CSI Toussaint i własna winnica, czyli graliśmy w Wiedźmina 3: Krew i Wino
Podejrzewam, że czeka nas najmniej zaskakująca premiera roku w najlepszym tego słowa znaczeniu.
Przyjdziesz brudny, wyjdziesz czysty, taki jestem zajebisty - czytam wiadomość pucybuta na tablicy ogłoszeń zajazdu w Toussaint i wiem, że kraina może być mi obca, ale mimo wszystko jestem w domu. Upewniam się co do tego dwie minuty później, przyjeżdżając do posiadłości, której bruk wyłożony jest zmasakrowanymi ciałami strażników. Trop prowadzi do piwnicy, a tam, cóż, nic nowego, przyjemnie nie jest. Geralta rzadko kiedy spotykają przyjemne rzeczy. Chyba że akurat dostaje winnicę.
- Że co? - zapytacie. Ano tak - dostaje winnicę i może w niej dostawić sobie stojak na zbroję, powiesić obrazek albo wyremontować pokój gościnny. Niezbyt to wiedźmińskie, prawda? A jednak gdzie jak gdzie, ale w Toussaint może mieć sens.Drugi i ostatni dodatek do Wiedźmina 3 rozpoczyna się bardzo tradycyjnie. Na jednej z tablic znajdujemy ogłoszenie skierowane bezpośrednio do Geralta - to Anna Henrietta, księżna malowniczego Toussaint, prosi wiedźmina o przybycie do jej księstwa w celu wytropienia i zabicia tajemniczej Bestii, z którą nikt nie potrafi sobie poradzić. Robota w sam raz dla Białego Wilka, zatem po krótkim, niepotrzebnym incydencie z bandytami terroryzującymi wieś, ruszamy do Toussaint.

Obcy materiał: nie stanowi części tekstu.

(** ** What a placement does to the pages *)

(** [loc] is the page that received the tuple: [None] for the primary
    page of bucket [b], [Some i] for overflow page [i]. *)
Record PlacedAt (r r' : Reln) (chains chains' : list (list Z))
    (t : Tuple) (b : Z) (loc : option Z) : Prop := mkPlacedAt {
  pa_len_data : length (data r') = length (data r);
  pa_len_ov :
    (length (ovflow r) <= length (ovflow r') <= length (ovflow r) + 1)%nat;
  pa_data_hit : loc = None -> ptup (data r') b = ptup (data r) b ++ [t];
  pa_data_miss : forall k,
      loc <> None \/ k <> b -> ptup (data r') k = ptup (data r) k;
  pa_ov_hit : forall i,
      loc = Some i -> ptup (ovflow r') i = ptup (ovflow r) i ++ [t];
  pa_ov_miss : forall i,
      loc <> Some i -> ptup (ovflow r') i = ptup (ovflow r) i;
  pa_chains :
    chains' = chains \/
    exists ch, chains !! Z.to_nat b = Some ch /\
      loc = Some (Z.of_nat (length (ovflow r))) /\
      chains' = <[Z.to_nat b := ch ++ [Z.of_nat (length (ovflow r))]]> chains /\
      Forall (noRoom (ovflow r) t) ch;
  pa_primary_full : loc <> None -> noRoom (data r) t b;
  pa_first_fit : forall i,
      loc = Some i ->
      exists c1 c2, chains' !! Z.to_nat b = Some (c1 ++ i :: c2) /\
        Forall (noRoom (ovflow r) t) c1
}.

Lemma data_countInsert r : data (countInsert r) = data r.
Proof. unfold countInsert. destruct (splitting r); reflexivity. Qed.

Lemma ovflow_countInsert r : ovflow (countInsert r) = ovflow r.
Proof. unfold countInsert. destruct (splitting r); reflexivity. Qed.

Lemma npages_countInsert r : npages (countInsert r) = npages r.
Proof. unfold countInsert. destruct (splitting r); reflexivity. Qed.

Lemma Structure_pages r r' chains :
  data r' = data r -> ovflow r' = ovflow r -> npages r' = npages r ->
  Structure r chains -> Structure r' chains.
Proof.
  intros Ed Eo En [Hn Hc Hl Hd Hwd Hwo].
  constructor; unfold olinks; rewrite ?Ed, ?Eo, ?En; assumption.
Qed.

Lemma PlacedAt_pages r r1 r2 chains chains' t b loc :
  data r2 = data r1 -> ovflow r2 = ovflow r1 ->
  PlacedAt r r1 chains chains' t b loc ->
  PlacedAt r r2 chains chains' t b loc.
Proof.
  intros Ed Eo [H1 H2 H3 H4 H5 H6 H7 H8 H9].
  constructor; rewrite ?Ed, ?Eo; assumption.
Qed.

Lemma ptup_Some f i p : getPage f i = Some p -> ptup f i = pg_data p.
Proof. unfold ptup. intros ->. reflexivity. Qed.

Lemma Forall_wf_insert (l : list Page) (k : nat) pg :
  Forall wfPage l -> wfPage pg -> Forall wfPage (<[k := pg]> l).
Proof.
  intros Hl Hp. destruct (Nat.lt_ge_cases k (length l)).
  - apply Forall_insert; assumption.
  - rewrite list_insert_ge by lia. exact Hl.
Qed.

(** The tuple goes into the primary page. *)
Lemma place_primary_spec r chains t b pg pg' :
  Structure r chains ->
  getPage (data r) b = Some pg -> addToPage pg t = Some pg' ->
  let r' := set_data r (putPage (data r) b pg') in
  Structure r' chains /\ PlacedAt r r' chains chains t b None.
Proof.
  intros HS Hpg Ha r'.
  apply getPage_Some in Hpg as Hpg'. destruct Hpg' as [Hr Hlk].
  apply addToPage_Some in Ha as Ha'. destruct Ha' as [Hroom ->].
  split.
  - eapply Structure_same_links; [exact HS | reflexivity | | reflexivity | |].
    + simpl. unfold putPage. eapply fmap_insert_same_link; [exact Hlk|].
      reflexivity.
    + simpl. unfold putPage. apply Forall_wf_insert; [apply (st_wf_data _ _ HS)|].
      eapply addToPage_wf; exact Ha.
    + apply (st_wf_ovflow _ _ HS).
  - constructor; simpl; unfold putPage.
    + apply length_insert.
    + lia.
    + intros _. rewrite ptup_insert_eq by exact Hr.
      rewrite (ptup_Some _ _ _ Hpg). reflexivity.
    + intros k [Hk|Hk]; [contradiction|].
      unfold ptup, getPage. rewrite length_insert.
      destruct (Z.leb_spec 0 k); simpl; [|reflexivity].
      rewrite list_lookup_insert_ne by lia. reflexivity.
    + discriminate.
    + reflexivity.
    + left. reflexivity.
    + contradiction.
    + discriminate.
Qed.

(** The tuple goes into a page of the overflow chain. *)
Lemma place_chain_spec r chains t b c1 i c2 pg pg' :
  Structure r chains ->
  chains !! Z.to_nat b = Some (c1 ++ i :: c2) ->
  Forall (noRoom (ovflow r) t) c1 -> noRoom (data r) t b ->
  getPage (ovflow r) i = Some pg -> addToPage pg t = Some pg' ->
  let r' := set_ovflow r (putPage (ovflow r) i pg') in
  Structure r' chains /\ PlacedAt r r' chains chains t b (Some i).
Proof.
  intros HS Hch Hfull Hprim Hpg Ha r'.
  apply getPage_Some in Hpg as Hpg'. destruct Hpg' as [Hr Hlk].
  apply addToPage_Some in Ha as Ha'. destruct Ha' as [Hroom ->].
  split.
  - eapply Structure_same_links; [exact HS | reflexivity | reflexivity | | |].
    + unfold olinks. simpl. unfold putPage.
      eapply fmap_insert_same_link; [exact Hlk | reflexivity].
    + apply (st_wf_data _ _ HS).
    + simpl. unfold putPage.
      apply Forall_wf_insert; [apply (st_wf_ovflow _ _ HS)|].
      eapply addToPage_wf; exact Ha.
  - constructor; simpl; unfold putPage.
    + reflexivity.
    + rewrite length_insert. lia.
    + discriminate.
    + reflexivity.
    + intros j [= <-]. rewrite ptup_insert_eq by exact Hr.
      rewrite (ptup_Some _ _ _ Hpg). reflexivity.
    + intros j Hj. assert (Hne : i <> j) by congruence.
      unfold ptup, getPage. rewrite length_insert.
      destruct (Z.leb_spec 0 j); simpl; [|reflexivity].
      rewrite list_lookup_insert_ne by lia. reflexivity.
    + left. reflexivity.
    + intros _. exact Hprim.
    + intros j [= <-]. exists c1, c2. split; assumption.
Qed.

Lemma putPage_app_new (ov : list Page) (x y : Page) :
  putPage (ov ++ [x]) (Z.of_nat (length ov)) y = ov ++ [y].
Proof.
  unfold putPage. rewrite Nat2Z.id.
  rewrite insert_app_r_alt by lia. rewrite Nat.sub_diag. reflexivity.
Qed.

Lemma getPage_app_new (ov : list Page) (x : Page) :
  getPage (ov ++ [x]) (Z.of_nat (length ov)) = Some x.
Proof.
  apply getPage_Some. rewrite length_app, Nat2Z.id. simpl. split; [lia|].
  rewrite lookup_app_r by lia. rewrite Nat.sub_diag. reflexivity.
Qed.

Lemma ptup_app_new (ov : list Page) (x : Page) :
  ptup (ov ++ [x]) (Z.of_nat (length ov)) = pg_data x.
Proof. apply ptup_Some, getPage_app_new. Qed.

Lemma ptup_out (ov : list Page) (i : Z) :
  Z.of_nat (length ov) <= i -> ptup ov i = [].
Proof.
  intros H. unfold ptup, getPage.
  destruct (Z.ltb_spec i (Z.of_nat (length ov))); [lia|].
  rewrite andb_false_r. reflexivity.
Qed.

Lemma ptup_app_old (ov : list Page) (x : Page) (i : Z) :
  i <> Z.of_nat (length ov) -> ptup (ov ++ [x]) i = ptup ov i.
Proof.
  intros Hne. destruct (Z_lt_le_dec i (Z.of_nat (length ov))) as [Hlt|Hge].
  - apply ptup_app. exact Hlt.
  - rewrite (ptup_out ov) by lia. apply ptup_out.
    rewrite length_app. simpl. lia.
Qed.

Lemma noRoom_full (f : list Page) t i pg :
  getPage f i = Some pg -> addToPage pg t = None -> noRoom f t i.
Proof. intros H Ha pg0 H0. congruence. Qed.

Lemma ptup_insert_link (l : list Page) (k : Z) pg id (j : Z) :
  getPage l k = Some pg ->
  ptup (<[Z.to_nat k := pageSetOvflow pg id]> l) j = ptup l j.
Proof.
  intros H. apply getPage_Some in H as Hr. destruct Hr as [Hr _].
  destruct (Z.eq_dec k j) as [<-|Hne].
  - rewrite ptup_insert_eq by exact Hr. rewrite (ptup_Some _ _ _ H).
    reflexivity.
  - unfold ptup, getPage. rewrite length_insert.
    destruct (Z.leb_spec 0 j); simpl; [|reflexivity].
    rewrite list_lookup_insert_ne by lia. reflexivity.
Qed.

Lemma wfPage_setOvflow pg id : wfPage pg -> wfPage (pageSetOvflow pg id).
Proof. intros H. exact H. Qed.

Lemma wfPage_single t : fitsPage t -> wfPage (mkPage NO_PAGE [t]).
Proof. unfold wfPage, fitsPage, pageFree. simpl. lia. Qed.

Lemma Forall_wf_lookup (l : list Page) (k : Z) pg :
  Forall wfPage l -> getPage l k = Some pg -> wfPage pg.
Proof.
  intros Hl H. apply getPage_Some in H. destruct H as [_ H].
  rewrite Forall_forall in Hl. apply Hl. eapply list_elem_of_lookup_2, H.
Qed.

Lemma newId_not_on_chain r chains :
  Structure r chains -> Z.of_nat (length (ovflow r)) ∉ concat chains.
Proof.
  intros HS Hin. pose proof (Structure_ids_range _ _ HS) as Hr.
  rewrite Forall_forall in Hr. destruct (Hr _ Hin) as [H _]. lia.
Qed.

(** The bucket has no overflow page yet: a first one is appended and
    linked from the primary page. *)
Lemma place_first_spec r chains t b pg :
  Structure r chains ->
  getPage (data r) b = Some pg -> pg_ovflow pg = NO_PAGE ->
  addToPage pg t = None -> fitsPage t ->
  Z.of_nat (length (ovflow r)) < NO_PAGE ->
  let newp := Z.of_nat (length (ovflow r)) in
  let r' := set_ovflow
              (set_data r (putPage (data r) b (pageSetOvflow pg newp)))
              (ovflow r ++ [mkPage NO_PAGE [t]]) in
  let chains' := <[Z.to_nat b := [newp]]> chains in
  Structure r' chains' /\ PlacedAt r r' chains chains' t b (Some newp).
Proof.
  intros HS Hpg Hlink Ha Hfit Hlen newp r' chains'.
  apply getPage_Some in Hpg as Hpg'. destruct Hpg' as [Hr Hlk].
  destruct (lookup_lt_is_Some_2 chains (Z.to_nat b)) as [ch Hch].
  { rewrite (st_chains _ _ HS). lia. }
  pose proof (st_linked _ _ HS _ _ _ Hlk Hch) as HL.
  assert (ch = []) as -> by (eapply Linked_nil_inv; eassumption).
  assert (Eol : olinks r' = olinks r ++ [NO_PAGE]).
  { unfold olinks. simpl. rewrite fmap_app. reflexivity. }
  split.
  - constructor.
    + simpl. unfold putPage. rewrite length_insert. apply (st_npages _ _ HS).
    + unfold chains'. simpl. unfold putPage. rewrite !length_insert.
      apply (st_chains _ _ HS).
    + intros b0 pg0 ch0 Hb0 Hc0. rewrite Eol.
      simpl in Hb0. unfold putPage in Hb0. unfold chains' in Hc0.
      destruct (Nat.eq_dec (Z.to_nat b) b0) as [<-|Hne].
      * rewrite list_lookup_insert_eq in Hb0 by lia.
        rewrite list_lookup_insert_eq in Hc0
          by (eapply lookup_lt_Some; exact Hch).
        injection Hb0 as <-. injection Hc0 as <-. simpl pg_ovflow.
        apply Linked_single.
        -- unfold olinks. rewrite length_fmap. reflexivity.
        -- unfold newp. lia.
      * rewrite list_lookup_insert_ne in Hb0 by exact Hne.
        rewrite list_lookup_insert_ne in Hc0 by exact Hne.
        apply Linked_app. eapply (st_linked _ _ HS); eassumption.
    + unfold chains'. change [newp] with ([] ++ [newp]).
      apply NoDup_concat_snoc; [apply (st_nodup _ _ HS) | exact Hch |].
      apply newId_not_on_chain, HS.
    + simpl. unfold putPage. apply Forall_wf_insert; [apply (st_wf_data _ _ HS)|].
      apply wfPage_setOvflow. eapply Forall_wf_lookup; [|exact Hpg].
      apply (st_wf_data _ _ HS).
    + simpl. apply Forall_app. split; [apply (st_wf_ovflow _ _ HS)|].
      constructor; [apply wfPage_single, Hfit | constructor].
  - constructor; simpl; unfold putPage.
    + apply length_insert.
    + rewrite length_app. simpl. lia.
    + discriminate.
    + intros k _. apply ptup_insert_link, Hpg.
    + intros i [= <-]. unfold newp. rewrite ptup_app_new.
      rewrite ptup_out by lia. reflexivity.
    + intros i Hi. apply ptup_app_old. unfold newp in Hi. congruence.
    + right. exists []. split; [exact Hch|]. split; [reflexivity|].
      split; [reflexivity | constructor].
    + intros _. eapply noRoom_full; eassumption.
    + intros i [= <-]. exists [], []. split; [|constructor].
      unfold chains'. apply list_lookup_insert_eq.
      eapply lookup_lt_Some; exact Hch.
Qed.

(** Every page of the bucket is full: a page is appended and linked
    behind the tail of the chain. *)
Lemma place_tail_spec r chains t b c1 lp lpg :
  Structure r chains ->
  chains !! Z.to_nat b = Some (c1 ++ [lp]) ->
  Forall (noRoom (ovflow r) t) (c1 ++ [lp]) -> noRoom (data r) t b ->
  0 <= b ->
  getPage (ovflow r) lp = Some lpg -> fitsPage t ->
  Z.of_nat (length (ovflow r)) < NO_PAGE ->
  let newp := Z.of_nat (length (ovflow r)) in
  let r' := set_ovflow r
              (putPage (ovflow r ++ [mkPage NO_PAGE [t]]) lp
                 (pageSetOvflow lpg newp)) in
  let chains' := <[Z.to_nat b := (c1 ++ [lp]) ++ [newp]]> chains in
  Structure r' chains' /\ PlacedAt r r' chains chains' t b (Some newp).
Proof.
  intros HS Hch Hfull Hprim Hb0 Hlp Hfit Hlen newp r' chains'.
  apply getPage_Some in Hlp as Hlp'. destruct Hlp' as [Hr Hlk].
  assert (Hlp2 : getPage (ovflow r ++ [mkPage NO_PAGE [t]]) lp = Some lpg).
  { apply getPage_Some. rewrite length_app. split; [lia|].
    rewrite lookup_app_l by lia. exact Hlk. }
  assert (Eol : olinks r' =
                <[Z.to_nat lp := newp]> (olinks r ++ [NO_PAGE])).
  { unfold olinks. simpl. unfold putPage.
    rewrite list_fmap_insert, fmap_app. reflexivity. }
  assert (Hlen' : length (olinks r) = length (ovflow r)).
  { unfold olinks. apply length_fmap. }
  pose proof (NoDup_chain _ _ _ (st_nodup _ _ HS) Hch) as Hnd.
  split.
  - constructor.
    + apply (st_npages _ _ HS).
    + unfold chains'. rewrite length_insert. apply (st_chains _ _ HS).
    + intros b0 pg0 ch0 Hd0 Hc0. rewrite Eol. simpl in Hd0.
      unfold chains' in Hc0.
      destruct (Nat.eq_dec (Z.to_nat b) b0) as [<-|Hne].
      * rewrite list_lookup_insert_eq in Hc0
          by (eapply lookup_lt_Some; exact Hch).
        injection Hc0 as <-. rewrite <- app_assoc. simpl.
        unfold newp. rewrite <- Hlen'. apply Linked_snoc.
        -- rewrite Hlen'. lia.
        -- exact Hnd.
        -- eapply (st_linked _ _ HS); eassumption.
      * rewrite list_lookup_insert_ne in Hc0 by exact Hne.
        apply Linked_insert_notin; [lia| |].
        -- eapply (chains_disjoint chains (Z.to_nat b) b0);
             [apply (st_nodup _ _ HS) | exact Hne | exact Hch | exact Hc0 |].
           apply elem_of_app. right. constructor.
        -- apply Linked_app. eapply (st_linked _ _ HS); eassumption.
    + unfold chains'. apply NoDup_concat_snoc;
        [apply (st_nodup _ _ HS) | exact Hch |].
      apply newId_not_on_chain, HS.
    + apply (st_wf_data _ _ HS).
    + simpl. unfold putPage. apply Forall_wf_insert.
      * apply Forall_app. split; [apply (st_wf_ovflow _ _ HS)|].
        constructor; [apply wfPage_single, Hfit | constructor].
      * apply wfPage_setOvflow. eapply Forall_wf_lookup; [|exact Hlp].
        apply (st_wf_ovflow _ _ HS).
  - constructor; simpl; unfold putPage.
    + reflexivity.
    + rewrite length_insert, length_app. simpl. lia.
    + discriminate.
    + reflexivity.
    + intros i [= <-]. rewrite (ptup_insert_link _ _ _ _ _ Hlp2).
      unfold newp. rewrite ptup_app_new. rewrite ptup_out by lia. reflexivity.
    + intros i Hi. rewrite (ptup_insert_link _ _ _ _ _ Hlp2).
      apply ptup_app_old. unfold newp in Hi. congruence.
    + right. exists (c1 ++ [lp]). split; [exact Hch|]. split; [reflexivity|].
      split; [reflexivity | exact Hfull].
    + intros _. exact Hprim.
    + intros i [= <-]. exists (c1 ++ [lp]), []. split; [|exact Hfull].
      unfold chains'. apply list_lookup_insert_eq.
      eapply lookup_lt_Some; exact Hch.
Qed.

Zapomnijcie o Velen i gościńcach otoczonych wisielcami, wyrzućcie z głowy novigradzkie slumsy, nie liczcie na srogie, mroźne krajobrazy wysp Skellige - wizualnie Toussaint to księstwo z bajki, dziecko baśni i śródziemnomorskiej architektury. I o ile jeszcze w plenerze widoczki mogą nam się skojarzyć z sielanką Kaer Morhen czy Białego Sadu, o tyle w samej stolicy Toussaint już naprawdę można poczuć się zupełnie jak w innym świecie. Wszystko dzięki elfom, oryginalnym twórcom miasta, których obecność czuć na każdej uliczce.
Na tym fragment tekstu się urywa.